What is required: Scan the records below for the word "recordErr". Copy each line where it appears.

Collected data entries
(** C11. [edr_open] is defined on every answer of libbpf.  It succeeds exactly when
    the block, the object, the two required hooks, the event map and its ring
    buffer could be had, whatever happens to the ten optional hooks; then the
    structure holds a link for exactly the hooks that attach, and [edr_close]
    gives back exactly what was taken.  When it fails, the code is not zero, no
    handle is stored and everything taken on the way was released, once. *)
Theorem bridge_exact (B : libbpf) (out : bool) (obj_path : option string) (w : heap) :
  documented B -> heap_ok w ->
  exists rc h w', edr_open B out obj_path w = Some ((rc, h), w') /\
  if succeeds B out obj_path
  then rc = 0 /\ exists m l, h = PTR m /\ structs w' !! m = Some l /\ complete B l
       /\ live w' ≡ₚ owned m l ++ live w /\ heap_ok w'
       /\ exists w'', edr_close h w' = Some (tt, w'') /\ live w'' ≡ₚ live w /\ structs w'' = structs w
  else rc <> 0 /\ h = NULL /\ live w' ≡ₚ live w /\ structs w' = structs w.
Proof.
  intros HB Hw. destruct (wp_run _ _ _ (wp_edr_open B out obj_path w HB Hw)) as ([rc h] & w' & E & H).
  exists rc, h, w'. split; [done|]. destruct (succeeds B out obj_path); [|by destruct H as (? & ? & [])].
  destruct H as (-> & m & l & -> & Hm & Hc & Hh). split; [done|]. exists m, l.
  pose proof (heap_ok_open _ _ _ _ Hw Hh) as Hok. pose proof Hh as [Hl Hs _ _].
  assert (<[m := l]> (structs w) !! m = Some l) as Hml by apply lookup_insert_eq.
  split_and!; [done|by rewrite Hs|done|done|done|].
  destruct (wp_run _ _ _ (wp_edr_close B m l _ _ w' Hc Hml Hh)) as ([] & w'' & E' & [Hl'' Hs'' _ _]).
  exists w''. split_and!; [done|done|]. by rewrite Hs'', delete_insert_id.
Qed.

...

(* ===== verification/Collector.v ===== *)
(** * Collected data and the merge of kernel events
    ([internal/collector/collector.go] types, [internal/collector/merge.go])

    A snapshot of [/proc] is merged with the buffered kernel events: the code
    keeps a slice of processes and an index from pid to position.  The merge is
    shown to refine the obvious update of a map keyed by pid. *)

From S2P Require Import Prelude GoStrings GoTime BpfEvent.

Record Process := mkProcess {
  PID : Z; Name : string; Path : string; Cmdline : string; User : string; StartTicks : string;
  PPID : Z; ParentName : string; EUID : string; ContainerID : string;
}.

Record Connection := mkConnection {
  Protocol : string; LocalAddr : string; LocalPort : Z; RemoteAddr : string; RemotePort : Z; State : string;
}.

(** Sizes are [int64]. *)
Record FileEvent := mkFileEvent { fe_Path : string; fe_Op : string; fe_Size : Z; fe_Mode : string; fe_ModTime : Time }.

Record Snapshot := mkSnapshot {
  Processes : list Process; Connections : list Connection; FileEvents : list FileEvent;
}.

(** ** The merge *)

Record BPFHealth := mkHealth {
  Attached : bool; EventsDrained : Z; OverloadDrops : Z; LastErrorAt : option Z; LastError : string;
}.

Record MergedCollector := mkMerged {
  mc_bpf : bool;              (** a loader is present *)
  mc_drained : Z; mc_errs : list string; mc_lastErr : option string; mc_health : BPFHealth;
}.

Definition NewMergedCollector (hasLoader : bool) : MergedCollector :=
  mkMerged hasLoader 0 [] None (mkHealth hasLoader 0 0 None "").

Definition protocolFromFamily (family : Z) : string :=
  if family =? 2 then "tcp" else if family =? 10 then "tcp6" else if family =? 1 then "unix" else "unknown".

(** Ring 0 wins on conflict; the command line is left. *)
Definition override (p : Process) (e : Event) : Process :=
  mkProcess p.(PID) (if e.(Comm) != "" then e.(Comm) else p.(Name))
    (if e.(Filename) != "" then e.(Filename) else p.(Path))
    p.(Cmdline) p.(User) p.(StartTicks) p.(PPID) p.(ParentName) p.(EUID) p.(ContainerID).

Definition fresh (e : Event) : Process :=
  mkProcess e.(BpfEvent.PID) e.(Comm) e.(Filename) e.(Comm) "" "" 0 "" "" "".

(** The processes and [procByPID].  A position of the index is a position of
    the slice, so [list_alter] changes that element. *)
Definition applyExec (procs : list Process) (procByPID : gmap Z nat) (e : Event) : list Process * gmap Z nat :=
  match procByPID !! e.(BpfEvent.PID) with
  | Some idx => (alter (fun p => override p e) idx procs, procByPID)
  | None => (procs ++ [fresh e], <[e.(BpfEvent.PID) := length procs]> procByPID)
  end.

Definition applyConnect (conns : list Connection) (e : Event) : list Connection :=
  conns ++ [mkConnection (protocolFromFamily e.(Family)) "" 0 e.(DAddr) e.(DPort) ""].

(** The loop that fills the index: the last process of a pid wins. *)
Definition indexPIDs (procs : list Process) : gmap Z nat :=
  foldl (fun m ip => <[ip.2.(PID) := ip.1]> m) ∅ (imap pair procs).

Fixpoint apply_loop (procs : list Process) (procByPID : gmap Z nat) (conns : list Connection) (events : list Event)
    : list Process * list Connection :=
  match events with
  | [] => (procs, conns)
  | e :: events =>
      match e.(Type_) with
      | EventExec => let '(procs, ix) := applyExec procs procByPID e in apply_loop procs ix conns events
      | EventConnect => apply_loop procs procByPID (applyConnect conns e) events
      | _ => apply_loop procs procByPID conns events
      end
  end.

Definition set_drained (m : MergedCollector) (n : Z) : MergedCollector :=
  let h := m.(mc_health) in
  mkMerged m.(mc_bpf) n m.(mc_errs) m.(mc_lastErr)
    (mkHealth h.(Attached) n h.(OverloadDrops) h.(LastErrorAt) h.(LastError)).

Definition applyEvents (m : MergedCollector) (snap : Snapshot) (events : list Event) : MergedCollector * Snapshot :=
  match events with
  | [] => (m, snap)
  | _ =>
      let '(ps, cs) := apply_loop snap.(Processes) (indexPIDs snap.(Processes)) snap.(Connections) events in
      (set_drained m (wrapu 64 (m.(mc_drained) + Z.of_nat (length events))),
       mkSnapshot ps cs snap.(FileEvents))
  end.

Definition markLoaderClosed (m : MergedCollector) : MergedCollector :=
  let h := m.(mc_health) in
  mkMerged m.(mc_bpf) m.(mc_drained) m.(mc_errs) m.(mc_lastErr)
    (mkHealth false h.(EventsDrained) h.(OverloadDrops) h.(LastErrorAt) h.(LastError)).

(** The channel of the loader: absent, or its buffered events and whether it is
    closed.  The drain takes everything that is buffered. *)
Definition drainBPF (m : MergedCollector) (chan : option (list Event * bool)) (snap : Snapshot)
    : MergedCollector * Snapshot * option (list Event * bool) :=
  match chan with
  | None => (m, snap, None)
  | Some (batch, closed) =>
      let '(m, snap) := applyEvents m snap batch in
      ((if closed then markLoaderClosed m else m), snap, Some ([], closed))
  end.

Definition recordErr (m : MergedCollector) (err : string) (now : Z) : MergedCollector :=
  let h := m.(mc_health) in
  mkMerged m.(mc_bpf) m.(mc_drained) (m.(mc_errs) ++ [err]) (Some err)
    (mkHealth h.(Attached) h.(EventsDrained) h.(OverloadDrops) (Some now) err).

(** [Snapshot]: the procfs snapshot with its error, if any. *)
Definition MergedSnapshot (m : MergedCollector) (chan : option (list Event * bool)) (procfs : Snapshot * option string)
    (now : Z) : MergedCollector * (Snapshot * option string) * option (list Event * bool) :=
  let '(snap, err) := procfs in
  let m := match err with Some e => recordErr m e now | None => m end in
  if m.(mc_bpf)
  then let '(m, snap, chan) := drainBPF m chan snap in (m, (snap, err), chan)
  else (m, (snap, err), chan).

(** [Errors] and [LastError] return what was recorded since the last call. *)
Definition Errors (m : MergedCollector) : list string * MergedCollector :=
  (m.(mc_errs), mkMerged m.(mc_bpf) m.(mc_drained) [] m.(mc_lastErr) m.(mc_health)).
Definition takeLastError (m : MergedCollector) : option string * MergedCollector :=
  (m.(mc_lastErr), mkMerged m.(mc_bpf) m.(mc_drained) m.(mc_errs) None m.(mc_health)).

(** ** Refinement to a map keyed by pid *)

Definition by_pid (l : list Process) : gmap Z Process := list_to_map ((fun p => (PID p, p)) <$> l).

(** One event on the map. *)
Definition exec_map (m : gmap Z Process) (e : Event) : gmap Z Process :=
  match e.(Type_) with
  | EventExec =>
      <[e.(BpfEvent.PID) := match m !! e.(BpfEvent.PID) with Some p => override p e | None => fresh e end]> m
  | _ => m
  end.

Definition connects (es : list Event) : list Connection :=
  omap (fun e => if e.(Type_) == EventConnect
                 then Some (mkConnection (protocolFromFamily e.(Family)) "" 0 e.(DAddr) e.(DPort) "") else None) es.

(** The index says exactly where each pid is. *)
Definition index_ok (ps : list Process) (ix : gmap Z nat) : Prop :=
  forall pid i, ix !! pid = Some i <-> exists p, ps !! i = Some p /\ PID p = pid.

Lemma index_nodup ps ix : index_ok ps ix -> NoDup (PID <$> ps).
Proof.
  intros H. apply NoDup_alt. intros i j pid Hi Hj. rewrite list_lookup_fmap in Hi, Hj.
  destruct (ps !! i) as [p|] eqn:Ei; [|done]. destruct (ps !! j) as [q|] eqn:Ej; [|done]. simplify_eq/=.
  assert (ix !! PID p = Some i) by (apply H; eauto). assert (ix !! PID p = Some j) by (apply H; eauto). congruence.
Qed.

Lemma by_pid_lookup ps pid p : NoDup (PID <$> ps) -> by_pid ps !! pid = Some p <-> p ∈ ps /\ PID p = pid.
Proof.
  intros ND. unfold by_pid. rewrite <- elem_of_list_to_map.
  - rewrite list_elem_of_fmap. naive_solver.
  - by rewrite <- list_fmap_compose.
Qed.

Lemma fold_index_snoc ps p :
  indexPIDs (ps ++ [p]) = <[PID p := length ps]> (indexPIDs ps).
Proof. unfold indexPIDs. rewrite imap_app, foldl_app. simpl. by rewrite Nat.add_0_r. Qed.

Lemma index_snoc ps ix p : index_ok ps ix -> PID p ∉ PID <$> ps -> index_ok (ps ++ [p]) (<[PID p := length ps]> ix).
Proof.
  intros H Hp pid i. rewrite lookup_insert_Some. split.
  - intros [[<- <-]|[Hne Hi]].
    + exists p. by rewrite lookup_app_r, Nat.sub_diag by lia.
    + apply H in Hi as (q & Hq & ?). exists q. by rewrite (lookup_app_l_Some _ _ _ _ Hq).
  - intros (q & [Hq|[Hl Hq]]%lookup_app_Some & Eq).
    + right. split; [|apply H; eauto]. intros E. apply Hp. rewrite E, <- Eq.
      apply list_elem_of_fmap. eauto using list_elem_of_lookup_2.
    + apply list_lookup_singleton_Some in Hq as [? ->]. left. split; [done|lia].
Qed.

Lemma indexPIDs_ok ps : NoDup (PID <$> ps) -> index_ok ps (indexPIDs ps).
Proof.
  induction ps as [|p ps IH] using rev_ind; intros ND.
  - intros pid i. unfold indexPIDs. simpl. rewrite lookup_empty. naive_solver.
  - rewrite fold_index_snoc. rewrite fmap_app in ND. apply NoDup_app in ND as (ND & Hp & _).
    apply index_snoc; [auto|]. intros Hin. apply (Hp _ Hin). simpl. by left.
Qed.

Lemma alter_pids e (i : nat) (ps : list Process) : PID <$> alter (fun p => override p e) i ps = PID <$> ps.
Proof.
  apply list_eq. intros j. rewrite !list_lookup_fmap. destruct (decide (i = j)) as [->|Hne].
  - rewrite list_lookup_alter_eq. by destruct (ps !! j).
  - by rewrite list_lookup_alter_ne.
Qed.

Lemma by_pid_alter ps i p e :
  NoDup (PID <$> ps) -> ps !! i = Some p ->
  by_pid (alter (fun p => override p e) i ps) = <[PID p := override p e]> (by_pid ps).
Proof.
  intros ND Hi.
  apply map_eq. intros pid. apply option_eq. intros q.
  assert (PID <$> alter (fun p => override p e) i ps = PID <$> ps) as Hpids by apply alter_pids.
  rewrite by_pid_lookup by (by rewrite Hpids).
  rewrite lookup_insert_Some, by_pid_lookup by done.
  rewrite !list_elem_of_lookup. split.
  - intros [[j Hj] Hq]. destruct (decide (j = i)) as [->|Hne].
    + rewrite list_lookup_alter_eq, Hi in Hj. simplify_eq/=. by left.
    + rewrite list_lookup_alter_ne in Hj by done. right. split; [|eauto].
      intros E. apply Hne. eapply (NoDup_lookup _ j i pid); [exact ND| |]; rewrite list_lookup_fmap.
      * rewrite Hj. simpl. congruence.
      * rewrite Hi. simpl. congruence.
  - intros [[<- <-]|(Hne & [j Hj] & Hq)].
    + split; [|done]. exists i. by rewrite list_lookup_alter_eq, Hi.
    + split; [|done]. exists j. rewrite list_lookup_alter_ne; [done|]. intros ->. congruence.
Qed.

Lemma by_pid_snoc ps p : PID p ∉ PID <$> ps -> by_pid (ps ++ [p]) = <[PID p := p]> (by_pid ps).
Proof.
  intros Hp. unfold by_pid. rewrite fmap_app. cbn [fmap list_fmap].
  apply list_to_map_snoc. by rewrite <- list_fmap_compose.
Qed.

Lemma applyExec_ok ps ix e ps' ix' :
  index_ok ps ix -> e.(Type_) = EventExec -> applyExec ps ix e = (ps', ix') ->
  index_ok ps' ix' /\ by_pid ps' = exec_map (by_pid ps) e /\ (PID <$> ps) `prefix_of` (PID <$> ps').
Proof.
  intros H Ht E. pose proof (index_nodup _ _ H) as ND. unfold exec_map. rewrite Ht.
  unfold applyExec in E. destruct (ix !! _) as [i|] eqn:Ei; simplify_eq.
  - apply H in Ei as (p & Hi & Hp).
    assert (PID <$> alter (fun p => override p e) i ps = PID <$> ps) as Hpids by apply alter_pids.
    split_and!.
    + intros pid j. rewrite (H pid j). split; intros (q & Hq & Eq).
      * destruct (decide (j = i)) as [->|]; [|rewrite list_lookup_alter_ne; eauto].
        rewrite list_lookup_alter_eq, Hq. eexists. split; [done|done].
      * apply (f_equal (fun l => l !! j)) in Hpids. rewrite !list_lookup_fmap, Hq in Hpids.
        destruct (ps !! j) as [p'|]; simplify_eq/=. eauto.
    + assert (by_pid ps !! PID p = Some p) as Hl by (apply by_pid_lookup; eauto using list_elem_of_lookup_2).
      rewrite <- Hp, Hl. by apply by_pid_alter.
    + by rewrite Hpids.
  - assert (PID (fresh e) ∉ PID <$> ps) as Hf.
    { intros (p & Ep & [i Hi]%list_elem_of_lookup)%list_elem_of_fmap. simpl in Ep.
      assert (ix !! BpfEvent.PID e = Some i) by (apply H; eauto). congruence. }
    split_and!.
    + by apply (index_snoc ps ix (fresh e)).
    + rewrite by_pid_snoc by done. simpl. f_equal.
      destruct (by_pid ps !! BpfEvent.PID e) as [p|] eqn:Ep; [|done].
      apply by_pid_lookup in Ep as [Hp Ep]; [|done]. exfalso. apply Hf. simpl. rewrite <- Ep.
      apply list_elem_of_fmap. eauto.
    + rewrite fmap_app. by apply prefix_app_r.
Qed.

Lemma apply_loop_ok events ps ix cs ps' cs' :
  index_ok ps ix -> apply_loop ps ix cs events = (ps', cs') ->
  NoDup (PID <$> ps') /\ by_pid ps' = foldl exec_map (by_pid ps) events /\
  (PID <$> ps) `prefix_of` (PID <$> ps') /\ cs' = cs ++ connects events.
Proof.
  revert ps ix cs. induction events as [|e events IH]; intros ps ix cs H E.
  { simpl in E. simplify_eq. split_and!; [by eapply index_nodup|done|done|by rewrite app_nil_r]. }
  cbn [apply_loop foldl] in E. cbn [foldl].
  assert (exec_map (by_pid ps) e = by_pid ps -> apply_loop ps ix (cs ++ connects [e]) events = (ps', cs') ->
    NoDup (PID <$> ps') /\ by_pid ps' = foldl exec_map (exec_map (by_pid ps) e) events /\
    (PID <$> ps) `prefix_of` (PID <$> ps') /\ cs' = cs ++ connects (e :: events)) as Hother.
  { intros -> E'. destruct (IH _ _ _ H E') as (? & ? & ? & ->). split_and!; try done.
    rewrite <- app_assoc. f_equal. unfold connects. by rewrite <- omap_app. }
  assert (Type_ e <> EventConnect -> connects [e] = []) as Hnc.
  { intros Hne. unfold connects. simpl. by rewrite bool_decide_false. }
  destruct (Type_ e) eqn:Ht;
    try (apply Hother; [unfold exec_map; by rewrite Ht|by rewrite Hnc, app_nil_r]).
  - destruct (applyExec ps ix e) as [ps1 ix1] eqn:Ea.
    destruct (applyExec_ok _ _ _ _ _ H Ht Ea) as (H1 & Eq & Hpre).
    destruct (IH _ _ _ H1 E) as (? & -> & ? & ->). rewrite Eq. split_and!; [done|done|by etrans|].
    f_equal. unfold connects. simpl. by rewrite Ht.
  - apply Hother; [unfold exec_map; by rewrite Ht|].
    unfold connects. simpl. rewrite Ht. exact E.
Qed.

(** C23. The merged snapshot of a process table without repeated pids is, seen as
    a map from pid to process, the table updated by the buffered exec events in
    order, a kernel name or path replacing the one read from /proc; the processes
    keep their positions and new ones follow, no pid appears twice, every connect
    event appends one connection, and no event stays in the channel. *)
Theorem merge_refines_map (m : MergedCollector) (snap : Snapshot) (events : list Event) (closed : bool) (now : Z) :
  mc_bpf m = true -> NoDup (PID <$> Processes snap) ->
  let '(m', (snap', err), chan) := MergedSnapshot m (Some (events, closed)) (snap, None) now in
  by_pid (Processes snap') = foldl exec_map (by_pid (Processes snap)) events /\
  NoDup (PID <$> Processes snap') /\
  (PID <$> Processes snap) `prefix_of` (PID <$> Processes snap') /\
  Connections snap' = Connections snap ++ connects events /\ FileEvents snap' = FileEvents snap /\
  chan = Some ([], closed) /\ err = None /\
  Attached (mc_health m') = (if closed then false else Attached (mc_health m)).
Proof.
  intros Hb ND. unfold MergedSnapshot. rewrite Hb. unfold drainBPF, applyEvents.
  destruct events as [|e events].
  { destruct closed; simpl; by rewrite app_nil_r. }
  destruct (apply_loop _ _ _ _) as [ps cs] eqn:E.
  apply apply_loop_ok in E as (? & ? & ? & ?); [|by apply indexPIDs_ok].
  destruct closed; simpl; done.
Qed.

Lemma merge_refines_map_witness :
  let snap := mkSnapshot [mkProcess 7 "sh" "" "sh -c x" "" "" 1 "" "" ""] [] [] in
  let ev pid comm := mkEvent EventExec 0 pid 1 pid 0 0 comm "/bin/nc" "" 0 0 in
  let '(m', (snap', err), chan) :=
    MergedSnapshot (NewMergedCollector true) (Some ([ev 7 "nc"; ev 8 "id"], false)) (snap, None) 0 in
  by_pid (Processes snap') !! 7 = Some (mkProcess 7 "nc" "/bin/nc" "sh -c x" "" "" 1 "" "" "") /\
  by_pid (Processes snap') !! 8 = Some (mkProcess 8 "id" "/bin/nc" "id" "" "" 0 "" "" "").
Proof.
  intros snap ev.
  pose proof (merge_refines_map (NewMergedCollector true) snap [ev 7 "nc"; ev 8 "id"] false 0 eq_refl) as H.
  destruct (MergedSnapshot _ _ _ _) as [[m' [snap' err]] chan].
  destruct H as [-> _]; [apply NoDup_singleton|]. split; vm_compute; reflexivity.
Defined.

Result of the task:
Definition recordErr (m : MergedCollector) (err : string) (now : Z) : MergedCollector :=
  let m := match err with Some e => recordErr m e now | None => m end in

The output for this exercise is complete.